El movimiento que los entrenadores recomiendan para acabar con las “alas de murciélago” y tonificar los brazos
Conoce cuál es.

PUBLICIDAD
Aunque disciplinas como el pilates continúan consolidándose como una herramienta eficaz para mejorar la postura, la movilidad y la estabilidad corporal, los expertos señalan que la flacidez en la parte posterior de los brazos requiere un enfoque más específico basado en ejercicios de fuerza y resistencia mecánica.
La pérdida de firmeza en la zona del tríceps, conocida popularmente como “alas de murciélago”, suele estar relacionada con dos factores: el aumento del tejido adiposo y la disminución del tono muscular.
Según entrenadores personales y especialistas en fisiología del ejercicio, trabajar esta área exige estímulos de carga que permitan fortalecer la musculatura y mejorar su densidad, de acuerdo con la revista “Belleza y Moda”.
Relacionadas
El pilates, aunque aporta beneficios importantes en términos de estabilidad, elongación y fortalecimiento del “core”, no siempre genera la intensidad suficiente para producir cambios estructurales en el tríceps.
Los expertos explican que este músculo, encargado principalmente de la extensión del brazo, necesita ejercicios que impliquen una resistencia específica para ganar firmeza.
El ejercicio más recomendado
Entre los ejercicios más recomendados por entrenadores destacan los fondos de tríceps, también conocidos como “dips”, realizados sobre un banco o una silla estable.
Este movimiento utiliza el peso corporal como resistencia principal y concentra gran parte del esfuerzo sobre la musculatura posterior del brazo.
La ejecución consiste en descender el cuerpo manteniendo los codos pegados al torso mientras el tríceps soporta el peso del cuerpo.
De acuerdo con los especialistas, este trabajo provoca pequeñas micro-roturas musculares que, junto con el descanso y una alimentación adecuada, favorecen el desarrollo de un músculo más firme y definido.
Las claves de una técnica correcta
Los expertos subrayan que la técnica es fundamental para evitar lesiones, especialmente en la articulación del hombro. Recomiendan colocar las manos en el borde de una silla o banco, alineadas junto a las caderas y con los dedos orientados hacia adelante.

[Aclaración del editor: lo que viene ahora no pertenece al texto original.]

(** Every lane of [ComputeWB<float3>] is [ComputeWB<float>] of that lane. *)
Lemma lane_ComputeWB (isBlack : bool) (out : Pixel)
    (val x0 x1 y0 y1 m0 m1 gn : float) :
  g (float3_of (ComputeWB M isBlack out val x0 x1 y0 y1 m0 m1 gn (float3_of out)))
  = ComputeWB_lane isBlack val x0 x1 y0 y1 m0 m1 gn (g (float3_of out)).
Proof.
  unfold ComputeWB_lane, ComputeWB.
  destruct (_ < f1); [ | destruct (_ > f1); [ destruct isBlack | ] ];
    cbn [negb Set_ ToneType_float ToneType_float3 px0 wr channel_index];
    try rewrite float3_of_mkPixel; try rewrite lane_eta; lanes;
    cbn [add_tf add_ft add_tt sub_tf sub_ft mul_tf mul_ft mul_tt div_tf div_tt
         setOnLimit Sqrt ToneType_float];
    reflexivity.
Qed.

End Lanes.

(* ================================================================== *)
(** * The master stage and the three channel stages *)

Lemma lane_v0 : @eq (float3 -> float) v0 v0 \/ @eq (float3 -> float) v0 v1 \/ @eq (float3 -> float) v0 v2.
Proof. left. reflexivity. Qed.
Lemma lane_v1 : @eq (float3 -> float) v1 v0 \/ @eq (float3 -> float) v1 v1 \/ @eq (float3 -> float) v1 v2.
Proof. right. left. reflexivity. Qed.
Lemma lane_v2 : @eq (float3 -> float) v2 v0 \/ @eq (float3 -> float) v2 v1 \/ @eq (float3 -> float) v2 v2.
Proof. right. right. reflexivity. Qed.
Lemma data_list_set_get (l : list datum) (cur : option properties) (p p' : properties) :
  existsb is_realizer l = true ->
  data_list_properties l cur = Ok (Some p) ->
  data_list_properties (data_list_set l p') cur = Ok (Some p').
Proof.
  revert cur; induction l as [|d l IH]; intros cur Hex H; [discriminate|].
  cbn [data_list_set]. destruct (existsb is_realizer l) eqn:El.
  - destruct d as [r|r|]; cbn [data_list_properties] in *.
    + destruct (realizer_first r) as [q|]; cbn [bind] in *; [|discriminate]. now apply IH.
    + destruct (realizer_first r) as [q|]; cbn [bind] in *; [|discriminate]. now apply IH.
    + now apply IH.
  - destruct d as [r|r|]; cbn [data_list_properties datum_set] in *.
    + destruct (realizer_first r) as [q|] eqn:Er; cbn [bind] in *; [|discriminate].
      rewrite (realizer_first_set _ _ p' Er). cbn [bind].
      now apply data_list_no_realizer.
    + destruct (realizer_first r) as [q|] eqn:Er; cbn [bind] in *; [|discriminate].
      rewrite (realizer_first_set _ _ p' Er). cbn [bind].
      now apply data_list_no_realizer.
    + simpl in Hex. congruence.
Qed.

Lemma set_properties_frame (n : node) (p' : properties) :
  node_id (set_node_properties n p') = node_id n
  /\ node_graph (set_node_properties n p') = node_graph n.
Proof.
  unfold set_node_properties. destruct (node_data n) as [[d|l]|]; auto.
Qed.

(** What is written through the dictionary [_get_node_properties] returned
    is what it returns afterwards. *)
Lemma get_set_properties (n : node) (p p' : properties) :
  _get_node_properties n = Ok p ->
  _get_node_properties (set_node_properties n p') = Ok p'.
Proof.
  unfold _get_node_properties, set_node_properties.
  destruct (node_data n) as [[d|l]|] eqn:Ed; cbn [from_option bind]; [| |discriminate].
  - destruct d as [[q|ql]|[q|ql]|]; simpl; intros H; try discriminate; reflexivity.
  - cbn [node_data from_option bind].
    destruct (data_list_properties l None) as [[q|]|] eqn:El;
      cbn [bind from_option]; intros H; try discriminate.
    assert (Hex : existsb is_realizer l = true).
    { destruct (existsb is_realizer l) eqn:E; [reflexivity|].
      rewrite (data_list_no_realizer _ None E) in El. discriminate. }
    now rewrite (data_list_set_get _ _ _ p' Hex El).
Qed.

Durante el descenso, los codos deben mantenerse cerca del cuerpo y dirigirse hacia atrás, evitando abrirse hacia los lados.

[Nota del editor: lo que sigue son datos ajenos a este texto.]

(** * Change propagation of the dashboard: broadcast hub and index synchronizer

    A shallow embedding of the two server processes of the dashboard:
    - [server/websocket.ts]: the WebSocket server that watches the
      [messages] and [activated_chats] collections and pushes frames to
      the connected viewers ([startServer]);
    - [server/sync-meilisearch.ts]: the backfill ([syncMessages]) and the
      incremental synchronizer ([watchAndSync]) of the search index.

    Conventions of the model.
    - A JavaScript value is a [Value]; numbers are integers (channel
      identifiers are Telegram chat ids), objects and arrays are known by
      their reference only.
    - A [Set] is a duplicate-free list in insertion order.
    - Code that can raise is written in the exception monad [Exc];
      [try_catch] is the [try { } catch { }] block.
    - Event handlers are functions on the state of the process; a run of
      the process is a fold of its handler over the events it receives. *)

From stdpp Require Import gmap strings list fin_maps pretty.
From Stdlib Require Import ZArith.

Set Warnings "-clear-no-such-hyp".

Open Scope Z_scope.
Open Scope nat_scope.

(** ** JavaScript values *)

Inductive Value :=
| VUndefined
| VNull
| VBool (b : bool)
| VNum (n : Z)
| VStr (s : string)
| VObj (ref : nat).

#[global] Instance Value_eq_dec : EqDecision Value.
Proof. solve_decision. Defined.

Además, aconsejan bajar únicamente hasta formar un ángulo aproximado de 90 grados con los codos para no generar una tensión excesiva en el hombro.
Al regresar a la posición inicial, los brazos deben extenderse completamente y se recomienda mantener la contracción del tríceps durante un segundo para aumentar la activación muscular.
La importancia de la alimentación y la constancia
Los entrenadores insisten en que ningún ejercicio produce resultados aislados si no se acompaña de una estrategia integral.
Para que el músculo tonificado sea visible, es necesario reducir el porcentaje de grasa corporal mediante una combinación de entrenamiento, alimentación equilibrada y descanso.
En ese sentido, recomiendan incorporar los fondos de tríceps al menos tres veces por semana dentro de una rutina de fuerza y complementarlos con sesiones de pilates para conservar la movilidad y la estabilidad corporal.
Asimismo, destacan la relevancia del consumo adecuado de proteínas, ya que los aminoácidos son necesarios para la reparación y el fortalecimiento del tejido muscular después del entrenamiento.